WHAT YOU ARE ASKED TO DO:
The required response is the number of lines in the entries that include the word "each", with nothing added.

(Collected data)
(* ===== verification/Running.v ===== *)
(** * A server in service

    What holds of a server for as long as it runs, whatever its threads do: every
    field stays in the range of its C++ type and the fields agree with each other;
    and a server on the on-disk engine can be killed and started again. *)

From S2P Require Import Prelude Stream Records Interfaces DiskStore Storage StorageCorrect.
From S2P Require Import Wal Replicator Recovery Address Net Raft Command Metrics Server Replication ThreadPool Startup.

Local Open Scope Z_scope.

(** ** What the threads do

    The critical sections of the Raft timer thread, of a sender thread on its
    link, and of the workers. *)
Inductive raft_section (n : RaftNode) : RaftNode -> Prop :=
  | sec_tick i d n' : tick i n = (d, n') -> raft_section n n'
  | sec_election i t n' : begin_election i n = Begun t n' -> raft_section n n'
  | sec_vote peer answer reply i t votes o n' :
      send_request_vote peer answer = Some reply -> count_vote i t votes reply n = (o, n') -> raft_section n n'
  | sec_heartbeats i t n' : begin_heartbeats i n = Some (t, n') -> raft_section n n'
  | sec_heartbeat peer answer reply i t b n' :
      send_append_entries peer answer = Some reply -> heartbeat_reply i t reply n = (b, n') -> raft_section n n'
  | sec_stop : raft_section n (raft_stop n).2.

Inductive link_section (l : Link) : Link -> Prop :=
  | sec_begin : link_section l (begin_stream l)
  | sec_end : link_section l (end_stream l)
  | sec_next : link_section l (next_line l).2
  | sec_stop_link : link_section l (stop_link l).

Section running.
Context `{UnorderedIter}.
Abbreviation server := (Server Wal Replicator).

(** A run is in a state, or past an overflow of which C++ promises nothing. *)
Inductive run_state := Runs (s : server) | Undefined.

Inductive server_step (s : server) : run_state -> Prop :=
  | srv_line e line link : server_step s (Runs (sv_server (serve_line e line link s)))
  | srv_timer n n' :
      raft_ s = Some n -> raft_section n n' ->
      server_step s (Runs (mkServer (store_ s) (Some n') (router_ s) (metrics_ s) (is_follower s)))
  | srv_overflow n i :
      raft_ s = Some n -> begin_election i n = TermOverflow -> server_step s Undefined
  | srv_sender r j l l' :
      replicator_ (store_ s) = Some r -> links_ r !! j = Some l -> link_section l l' ->
      server_step s (Runs (mkServer (with_replicator (Some {| links_ := <[j := l']> (links_ r); started_ := started_ r |}) (store_ s))
                             (raft_ s) (router_ s) (metrics_ s) (is_follower s)))
  | srv_connect : server_step s (Runs (mkServer (store_ s) (raft_ s) (router_ s) (on_connect (metrics_ s)) (is_follower s)))
  | srv_disconnect : server_step s (Runs (mkServer (store_ s) (raft_ s) (router_ s) (on_disconnect (metrics_ s)) (is_follower s))).

Definition run_step (a b : run_state) : Prop := if a is Runs s then server_step s b else False.

(** ** The types *)

(** Eleven [long long] counters. *)
Definition metrics_typed (m : Metrics) : Prop :=
  Forall long [commands_ m; gets_ m; sets_ m; dels_ m; get_hits_ m; get_misses_ m; errors_ m;
               connections_total_ m; connected_ m; latency_ns_total_ m; latency_count_ m].

(** A port in range, a bounded queue, and nothing queued before the cut. *)
Definition link_typed (l : Link) : Prop :=
  1 <= l_port l <= 65535 /\ link_bounded l /\ (streaming l = false -> queue l = []).

(** A term of type [long] that is not negative; a name; peers without duplicates
    and without the node itself; and what each role knows. *)
Definition raft_typed (n : RaftNode) : Prop :=
  0 <= current_term_ n <= LONG_MAX /\ self_id (config_ n) <> [] /\
  NoDup (peers (config_ n)) /\ (self_id (config_ n) ∉ peers (config_ n)) /\
  match role_ n with
  | Leader => voted_for_ n = self_id (config_ n) /\ leader_id_ n = self_id (config_ n)
  | Candidate => voted_for_ n = self_id (config_ n) /\ leader_id_ n = []
  | Follower => True
  end.

Definition has {A} (o : option A) : bool := if o is Some _ then true else false.

Definition server_roles (s : server) : list bool :=
  [is_follower s; has (replicator_ (store_ s)); has (raft_ s); has (router_ s)].

Definition replicator_typed (o : option Replicator) : Prop :=
  match o with Some r => Forall link_typed (links_ r) | None => True end.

REPLY:
2